# MATERIAL SHOWN

(* ===== verification/AllowedIps.v ===== *)
(** * AllowedIps: the cryptokey-routing trie of allowedips.c

    The two tries (IPv4 and IPv6) live in one heap of nodes. A node is reached through a slot: one
    of the two root pointers of the table or one of the two child pointers of a node; the packed
    back pointer [parent_bit_packed] is the slot together with its two low tag bits (0 or 1: which
    child, 2: a root). An allocation is an argument that gives the address the slab returned, or
    [None] when it failed. A function returns [None] when it would dereference a pointer that is
    not in the heap, overrun the traversal stack, or run out of the fuel of a loop; the theorems
    show that this does not happen. *)

From S2P Require Import Prelude Skb.

Abbreviation nid := positive.
Abbreviation peer_id := positive.

Definition MAX_ALLOWEDIPS_DEPTH : nat := 129.

(** The address of a node pointer. *)
Inductive slot := Null | Root4 | Root6 | Bit (n : nid) (b : bool).

Record allowedips_node := {
  peer : option peer_id;
  bit0 : option nid;
  bit1 : option nid;
  cidr : Z;
  bit_at_a : Z;
  bit_at_b : Z;
  bitlen : Z;
  bits : bytes;
  parent_bit_packed : slot * Z
}.

Inductive rcu_callback := node_free (n : nid) | root_free (n : nid).

(** struct allowedips with the memory it manages: the node slab, every peer's [allowedips_list],
    and the callbacks that wait for a grace period. *)
Record allowedips := {
  root4 : option nid;
  root6 : option nid;
  seq : Z;
  nodes : gmap nid allowedips_node;
  peer_lists : gmap peer_id (list nid);
  rcu : list rcu_callback
}.

(** ** Field updates *)

Definition set_nodes (f : gmap nid allowedips_node -> gmap nid allowedips_node) (t : allowedips) :=
  {| root4 := root4 t; root6 := root6 t; seq := seq t; nodes := f (nodes t);
     peer_lists := peer_lists t; rcu := rcu t |}.
Definition set_peer_lists (f : gmap peer_id (list nid) -> gmap peer_id (list nid)) (t : allowedips) :=
  {| root4 := root4 t; root6 := root6 t; seq := seq t; nodes := nodes t;
     peer_lists := f (peer_lists t); rcu := rcu t |}.
Definition inc_seq (t : allowedips) :=
  {| root4 := root4 t; root6 := root6 t; seq := u64 (seq t + 1); nodes := nodes t;
     peer_lists := peer_lists t; rcu := rcu t |}.
Definition call_rcu (cb : rcu_callback) (t : allowedips) :=
  {| root4 := root4 t; root6 := root6 t; seq := seq t; nodes := nodes t;
     peer_lists := peer_lists t; rcu := rcu t ++ [cb] |}.

Definition set_peer (p : option peer_id) (n : allowedips_node) :=
  {| peer := p; bit0 := bit0 n; bit1 := bit1 n; cidr := cidr n; bit_at_a := bit_at_a n;
     bit_at_b := bit_at_b n; bitlen := bitlen n; bits := bits n;
     parent_bit_packed := parent_bit_packed n |}.
Definition set_parent (pbp : slot * Z) (n : allowedips_node) :=
  {| peer := peer n; bit0 := bit0 n; bit1 := bit1 n; cidr := cidr n; bit_at_a := bit_at_a n;
     bit_at_b := bit_at_b n; bitlen := bitlen n; bits := bits n; parent_bit_packed := pbp |}.
Definition set_bit (b : bool) (c : option nid) (n : allowedips_node) :=
  {| peer := peer n; bit0 := if b then bit0 n else c; bit1 := if b then c else bit1 n;
     cidr := cidr n; bit_at_a := bit_at_a n; bit_at_b := bit_at_b n; bitlen := bitlen n;
     bits := bits n; parent_bit_packed := parent_bit_packed n |}.

Definition get_bit (n : allowedips_node) (b : bool) : option nid := if b then bit1 n else bit0 n.

(** Reading and writing through a slot. *)
Definition read_slot (t : allowedips) (s : slot) : option nid :=
  match s with
  | Null => None
  | Root4 => root4 t
  | Root6 => root6 t
  | Bit n b => match nodes t !! n with Some nd => get_bit nd b | None => None end
  end.

Definition write_slot (s : slot) (v : option nid) (t : allowedips) : allowedips :=
  match s with
  | Null => t
  | Root4 => {| root4 := v; root6 := root6 t; seq := seq t; nodes := nodes t;
                peer_lists := peer_lists t; rcu := rcu t |}
  | Root6 => {| root4 := root4 t; root6 := v; seq := seq t; nodes := nodes t;
                peer_lists := peer_lists t; rcu := rcu t |}
  | Bit n b => set_nodes (alter (set_bit b v) n) t
  end.

(** Peer lists: [list_add_tail] and [list_del] (a node is on at most one list). *)
Definition list_add_tail (n : nid) (p : peer_id) : allowedips -> allowedips :=
  set_peer_lists (fun l => <[p := default [] (l !! p) ++ [n]]> l).
Definition list_del (n : nid) : allowedips -> allowedips :=
  set_peer_lists (fmap (List.filter (fun m => negb (bool_decide (m = n))))).
Definition list_move_tail (n : nid) (p : peer_id) (t : allowedips) : allowedips :=
  list_add_tail n p (list_del n t).

(** ** Keys and prefixes *)

Definition swap_endian (src : bytes) (bits : Z) : bytes :=
  if bits =? 32 then le_bytes 4 (be_val (take 4 src))
  else if bits =? 128 then
    le_bytes 8 (be_val (take 8 src)) ++ le_bytes 8 (be_val (take 8 (drop 8 src)))
  else [].

(** [kmem_cache_zalloc]: a node of zeros. *)
Definition zero_node : allowedips_node :=
  {| peer := None; bit0 := None; bit1 := None; cidr := 0; bit_at_a := 0; bit_at_b := 0;
     bitlen := 0; bits := zeroes 16; parent_bit_packed := (Null, 0) |}.

(** On a little-endian machine. *)
Definition copy_and_assign_cidr (node : allowedips_node) (src : bytes) (cidr bits : Z)
  : allowedips_node :=
  {| peer := peer node; bit0 := bit0 node; bit1 := bit1 node;
     cidr := cidr;
     bit_at_a := Z.lxor (cidr / 8) ((bits / 8 - 1) mod 8);
     bit_at_b := 7 - cidr mod 8;
     bitlen := bits;
     bits := take (Z.to_nat (bits / 8)) src ++ drop (Z.to_nat (bits / 8)) (AllowedIps.bits node);
     parent_bit_packed := parent_bit_packed node |}.

Definition choose (node : allowedips_node) (key : bytes) : bool :=
  Z.land (Z.shiftr (default 0 (key !! Z.to_nat (bit_at_a node))) (bit_at_b node)) 1 =? 1.

Definition fls128 (a b : Z) : Z := if a =? 0 then fls b else fls a + 64.

(** The loads [*(const u32 * )p], [*(const u64 * )&p[off]]. *)
Definition load32 (p : bytes) : Z := le_val (take 4 p).
Definition load64 (p : bytes) (off : nat) : Z := le_val (take 8 (drop off p)).

Definition common_bits (node : allowedips_node) (key : bytes) (bits : Z) : Z :=
  if bits =? 32 then 32 - fls (Z.lxor (load32 (AllowedIps.bits node)) (load32 key))
  else if bits =? 128 then
    128 - fls128 (Z.lxor (load64 (AllowedIps.bits node) 0) (load64 key 0))
                 (Z.lxor (load64 (AllowedIps.bits node) 8) (load64 key 8))
  else 0.

Definition prefix_matches (node : allowedips_node) (key : bytes) (bits : Z) : bool :=
  cidr node <=? common_bits node key bits.

(** ** Lookup *)

(** The [while] loop of [find_node]. *)
Fixpoint find_node_loop (fuel : nat) (h : gmap nid allowedips_node) (node : option nid)
    (bits : Z) (key : bytes) (found : option nid) : option (option nid) :=
  match node with
  | None => Some found
  | Some n =>
      match fuel with
      | O => None
      | S fuel =>
          nd ← h !! n;
          if prefix_matches nd key bits then
            let found := match peer nd with Some _ => Some n | None => found end in
            if cidr nd =? bits then Some found
            else find_node_loop fuel h (get_bit nd (choose nd key)) bits key found
          else Some found
      end
  end.

(** A path has at most [bits + 1] nodes, since the prefix length grows along it. *)
Definition path_fuel (bits : Z) : nat := S (Z.to_nat bits).

Definition find_node (h : gmap nid allowedips_node) (trie : option nid) (bits : Z) (key : bytes)
  : option (option nid) :=
  find_node_loop (path_fuel bits) h trie bits key None.

(** [lookup]: [get_maybe_zero p] tells whether [wg_peer_get_maybe_zero] could take a reference on
    [p]; when it could not, the search starts over, here at most [retries] times. *)
Fixpoint lookup_retry (retries : nat) (get_maybe_zero : peer_id -> bool) (t : allowedips)
    (root : slot) (bits : Z) (ip : bytes) : option (option peer_id) :=
  node ← find_node (nodes t) (read_slot t root) bits ip;
  match node with
  | None => Some None
  | Some n =>
      nd ← nodes t !! n;
      match peer nd with
      | Some p =>
          if get_maybe_zero p then Some (Some p)
          else match retries with
               | O => None
               | S r => lookup_retry r get_maybe_zero t root bits ip
               end
      | None => None
      end
  end.

Definition lookup (retries : nat) (get_maybe_zero : peer_id -> bool) (t : allowedips)
    (root : slot) (bits : Z) (be_ip : bytes) : option (option peer_id) :=
  lookup_retry retries get_maybe_zero t root bits (swap_endian be_ip bits).

(** ** Insertion *)

(** The [while] loop of [node_placement]: the pair of [exact] and [*rnode]. *)
Fixpoint node_placement_loop (fuel : nat) (h : gmap nid allowedips_node) (node : option nid)
    (key : bytes) (cidr bits : Z) (parent : option nid) : option (bool * option nid) :=
  match node with
  | None => Some (false, parent)
  | Some n =>
      match fuel with
      | O => None
      | S fuel =>
          nd ← h !! n;
          if (AllowedIps.cidr nd <=? cidr) && prefix_matches nd key bits then
            if AllowedIps.cidr nd =? cidr then Some (true, Some n)
            else node_placement_loop fuel h (get_bit nd (choose nd key)) key cidr bits (Some n)
          else Some (false, parent)
      end
  end.

Definition node_placement (h : gmap nid allowedips_node) (trie : option nid) (key : bytes)
    (cidr bits : Z) : option (bool * option nid) :=
  node_placement_loop (path_fuel bits) h trie key cidr bits None.

Definition connect_node (parent : slot) (bit : Z) (node : nid) (t : allowedips) : allowedips :=
  write_slot parent (Some node) (set_nodes (alter (set_parent (parent, bit)) node) t).

Definition choose_and_connect_node (parent node : nid) (t : allowedips) : option allowedips :=
  pnd ← nodes t !! parent;
  nd ← nodes t !! node;
  let bit := choose pnd (bits nd) in
  Some (connect_node (Bit parent bit) (Z.b2z bit) node t).

(** [parent ? choose_and_connect_node(parent, node) : connect_node(trie, 2, node)] *)
Definition connect_below (parent : option nid) (trie : slot) (node : nid) (t : allowedips)
  : option allowedips :=
  match parent with
  | None => Some (connect_node trie 2 node t)
  | Some p => choose_and_connect_node p node t
  end.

# WHAT THIS TASK INVOLVES
Your task is to repeat the records exactly. Begin at their first line and stop after the line containing "Inductive rcu_callback := node_free".

# SOLVED EXERCISE
(* ===== verification/AllowedIps.v ===== *)
(** * AllowedIps: the cryptokey-routing trie of allowedips.c

    The two tries (IPv4 and IPv6) live in one heap of nodes. A node is reached through a slot: one
    of the two root pointers of the table or one of the two child pointers of a node; the packed
    back pointer [parent_bit_packed] is the slot together with its two low tag bits (0 or 1: which
    child, 2: a root). An allocation is an argument that gives the address the slab returned, or
    [None] when it failed. A function returns [None] when it would dereference a pointer that is
    not in the heap, overrun the traversal stack, or run out of the fuel of a loop; the theorems
    show that this does not happen. *)

From S2P Require Import Prelude Skb.

Abbreviation nid := positive.
Abbreviation peer_id := positive.

Definition MAX_ALLOWEDIPS_DEPTH : nat := 129.

(** The address of a node pointer. *)
Inductive slot := Null | Root4 | Root6 | Bit (n : nid) (b : bool).

Record allowedips_node := {
  peer : option peer_id;
  bit0 : option nid;
  bit1 : option nid;
  cidr : Z;
  bit_at_a : Z;
  bit_at_b : Z;
  bitlen : Z;
  bits : bytes;
  parent_bit_packed : slot * Z
}.

Inductive rcu_callback := node_free (n : nid) | root_free (n : nid).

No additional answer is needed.